I love the ocean. I'm really a mermaid so there's that. I grew up on the beach. I cannot remember a summer when I didn't sleep in the sand, whether it was in Florida, Virginia Beach or Acapulco. my absolute favorite thing to do in the ocean is to float on my back and stare at the sky. to me, this is the most relaxing and peaceful place I have ever been physically and mentally. my happy place. --switch gears-- two weeks ago a good friend was willing to be my therapist for a night. he listened to all my thoughts, fears, frustrations and worries about my sister going through chemotherapy. at the end of my rant he gave me a lot of advice. he told me that I need to commit to letting myself experience every single emotion that comes into my life during this journey. this really hit me. because there are TONS of emotions going on like sometimes the injustice gets to me and I get so angry that my sister, the healthiest woman I know of, has this horrible, sickly disease sometimes I feel somber as I think about what this cancer means for her and Derek's future sometimes I feel relaxed and forget about cancer for almost an entire day sometimes I feel like I can't do anything about anything so what's the point sometimes I feel so happy and that everything is okay and is going to be okay sometimes I feel sick leaving Sarah Kay because what if she will suddenly hurts and I'm not there sometimes I feel inadequate to be caring for my sister because of my fainting disorder sometimes I feel so happy when her, Derek and I watch funny videos and laugh together sometimes it hurts my heart to see my sister so weak and in pain and then through it all sometimes I catch myself smiling the entire day because I realize we are surrounded by so much love, from our family and friends and from the Heavens. I've begun to picture my happy place (floating in the ocean--see? I'm tying it all together) when I am overwhelmed with everything. I am also committing to feeling all these emotions flow through me. The ocean waves represent this crazy hard trial we are going through and right now I'm just floating.

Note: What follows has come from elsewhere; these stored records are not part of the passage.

(** ** More on [filterCommits] *)

Lemma filterCommits_cons (c : CommitInfo) (commits : list CommitInfo)
    (excludeMergeBranches : option (list string)) :
  filterCommits (c :: commits) excludeMergeBranches
  = if excludedBy excludeMergeBranches c
    then filterCommits commits excludeMergeBranches
    else match match_prRegex (summary c) with
         | None => filterCommits commits excludeMergeBranches
         | Some m =>
             set_prNumber c (Number.parseInt (match_1 m))
               :: filterCommits commits excludeMergeBranches
         end.
Proof. reflexivity. Qed.

(** The loop as a selection followed by the setting of the number. *)
Lemma filterCommits_selection (commits : list CommitInfo)
    (excludeMergeBranches : option (list string)) :
  filterCommits commits excludeMergeBranches
  = map withMatchedNumber (filter (keptBy excludeMergeBranches) commits).
Proof.
  induction commits as [|c commits IH]; [reflexivity|].
  rewrite filterCommits_cons. cbn [filter]. unfold keptBy at 1.
  destruct (excludedBy excludeMergeBranches c); cbn [negb andb];
    [exact IH|].
  destruct (match_prRegex (summary c)) as [m|] eqn:E; [|exact IH].
  cbn [map]. rewrite <- IH. f_equal.
  unfold withMatchedNumber. now rewrite E.
Qed.

(** X13. The result of [filterCommits] is the input with commits left out
    and nothing reordered: it is the list of the commits that pass the
    exclude list and match the pattern, in the order of the input, each with
    the number of its summary as [prNumber] and otherwise unchanged. *)
Theorem filterCommits_in_order (commits : list CommitInfo)
    (excludeMergeBranches : option (list string)) :
  filterCommits commits excludeMergeBranches
  = map withMatchedNumber (filter (keptBy excludeMergeBranches) commits)
  /\ map sha (filterCommits commits excludeMergeBranches)
     = map sha (filter (keptBy excludeMergeBranches) commits)
  /\ map summary (filterCommits commits excludeMergeBranches)
     = map summary (filter (keptBy excludeMergeBranches) commits)
  /\ map commit_author (filterCommits commits excludeMergeBranches)
     = map commit_author (filter (keptBy excludeMergeBranches) commits).
Proof.
  rewrite filterCommits_selection.
  repeat split; rewrite map_map; apply map_ext;
    intros c; unfold withMatchedNumber;
    now destruct (match_prRegex (summary c)).
Qed.

(** X14. [filterCommits] is idempotent: filtering its own result with the
    same exclude list gives that result again. *)
Theorem filterCommits_idempotent (commits : list CommitInfo)
    (excludeMergeBranches : option (list string)) :
  filterCommits (filterCommits commits excludeMergeBranches)
    excludeMergeBranches
  = filterCommits commits excludeMergeBranches.
Proof.
  induction commits as [|c commits IH]; [reflexivity|].
  rewrite filterCommits_cons.
  destruct (excludedBy excludeMergeBranches c) eqn:Ex; [exact IH|].
  destruct (match_prRegex (summary c)) as [m|] eqn:Em; [|exact IH].
  rewrite filterCommits_cons.
  unfold excludedBy in *. cbn [set_prNumber summary]. rewrite Ex, Em.
  now rewrite IH.
Qed.
(** One error entry per item that failed, with the item's index; [i] is the
    index of the first outcome. *)
Fixpoint failures (i : nat) (outcomes : list (Outcome PyVal)) : list PyVal :=
  match outcomes with
  | [] => []
  | Returns _ :: rest => failures (S i) rest
  | Raises e :: rest => error_entry i e :: failures (S i) rest
  end.

(** *** Delete all: the ids of the fetched memories *)

(** The ids [delete_user_memories] deletes among the fetched entries: the
    ids that are present and truthy. *)
Definition ids_of (memories : list PyVal) : list PyVal :=
  filter Py.truthy (map mem_id_of memories).

(** The response of [delete_user_memories] that reports [n] deletions. *)
Definition deleted_response (n : nat) : SuccessResponse.t :=
  SuccessResponse.mk
    true
    (Some ("Deleted " ++ Py.str_of_nat n ++ " memories")%string)
    (Some [("deleted_count", PyInt (Z.of_nat n))]).

(** A fetched entry without an id: a mapping without the key, an object
    without the attribute, or an id that is falsy. *)
Inductive no_id : PyVal -> Prop :=
| mapping_without_id (d : dict) :
    Py.contains d "id" = false -> no_id (PyDict d)
| object_without_id (cls : string) (attrs : dict) :
    Py.contains attrs "id" = false -> no_id (PyObj cls attrs)
| falsy_id (mem : PyVal) :
    Py.truthy (mem_id_of mem) = false -> no_id mem.

(** *** Search: raw entries *)

(** A mapping and an object's attributes with the same content: the same
    [memory], [score] and [metadata], present or not. *)
Definition same_content (d attrs : dict) : Prop :=
  forall key default,
    In key ["memory"; "score"; "metadata"] ->
    Py.get d key default = Py.get attrs key default.

(** The number of entries in what [search] returned (none when it has no
    length). *)
Definition raw_entries (raw : PyVal) : nat :=
  match PyOps.len raw with
  | Returns n => n
  | Raises _ => 0%nat
  end.

(** *** Settings: variables whose text fits their field *)

(** Every variable that is set for a field of type [int], [bool] or
    [List[str]] has a text the coercion accepts, and the [.env] file names
    fields only. *)
Definition well_typed (C : Settings.Coercions) (src : Settings.Sources)
  : Prop :=
  Settings.extra_inputs (Settings.dotenv src) = false
  /\ (forall v, Settings.read src "mem0_port" = Some v ->
                Settings.env_int C v <> None)
  /\ (forall v, Settings.read src "cors_origins" = Some v ->
                Settings.env_str_list C v <> None)
  /\ (forall v, Settings.read src "debug" = Some v ->
                Settings.env_bool C v <> None).

(** A process environment that sets the key and a port that is no number. *)
Definition example_bad_port : Settings.Sources :=
  {| Settings.os_environ := [("OPENAI_API_KEY", "sk-test");
                             ("MEM0_PORT", "abc")];
     Settings.dotenv := [] |}.

(** A process environment that sets the key and the port only. *)
Definition example_sources : Settings.Sources :=
  {| Settings.os_environ := [("OPENAI_API_KEY", "sk-test");
                             ("MEM0_PORT", "9000")];
     Settings.dotenv := [("debug", "true")] |}.

(** ** The rest of [mem0_server.py]: CORS origins and the lifecycle *)

(** [s.split(sep)] for a separator of one character: the pieces between the
    occurrences of [sep], of which there is always at least one. *)
Fixpoint split (sep : ascii) (s : string) : list string :=
  match s with
  | EmptyString => [EmptyString]
  | String c rest =>
      if Ascii.eqb c sep then EmptyString :: split sep rest
      else
        match split sep rest with
        | part :: parts => String c part :: parts
        | [] => [String c EmptyString]
        end
  end.

(** [sep.join(parts)] *)
Fixpoint join (sep : ascii) (parts : list string) : string :=
  match parts with
  | [] => EmptyString
  | part :: rest =>
      match rest with
      | [] => part
      | _ => (part ++ String sep (join sep rest))%string
      end
  end.

(** [sep in s] *)
Fixpoint has_char (sep : ascii) (s : string) : bool :=
  match s with
  | EmptyString => false
  | String c rest => Ascii.eqb c sep || has_char sep rest
  end.

(** How many times [sep] occurs in [s]. *)
Fixpoint count_char (sep : ascii) (s : string) : nat :=
  match s with
  | EmptyString => 0%nat
  | String c rest =>
      ((if Ascii.eqb c sep then 1 else 0) + count_char sep rest)%nat
  end.

(** [cors_origins = os.getenv("CORS_ORIGINS", "*").split(",")] *)
Definition cors_origins (environ : Environ) : list string :=
  split ","%char (getenv_or environ "CORS_ORIGINS" "*").

Module Lifecycle.

(** The arguments [initialize_memory] builds the vector-store client
    with. *)
Record QdrantClient : Type := {
  url : string;
  api_key : option string;
  timeout : spec_float
}.

(** The configuration passed to [Memory.from_config]: the vector store
    (provider [qdrant]) and the embedder (provider [openai]). *)
Record MemoryConfig : Type := {
  vector_store_provider : string;
  client : QdrantClient;
  collection_name : string;
  embedder_provider : string;
  embedder_model : string;
  embedder_api_key : string
}.

(** What start-up depends on outside the repository: the two imports, the
    construction of the client and [Memory.from_config], each of which may
    raise, and the class hierarchy of the exceptions they raise
    ([issubclass cls base], by class name). *)
Record Dependencies : Type := {
  import_modules : option PyExc;
  connect : QdrantClient -> option PyExc;
  from_config : MemoryConfig -> Outcome Memory;
  issubclass : string -> string -> bool
}.

(** The float literal [5.0]. *)
Definition float_5_0 : spec_float :=
  S754_finite false 5629499534213120 (-50).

I won't myself bottle them up inside anymore. It hurts not only me but the relationships I have with others. It honestly is just a huge mess when they all explode at once. I'm learning how to let go and let myself feel al of these emotions, good and bad. Each of the feelings that I'm experiencing are important because they each play a part in molding me into my best self.
so there's that. now back to the ocean, let's go to the beach!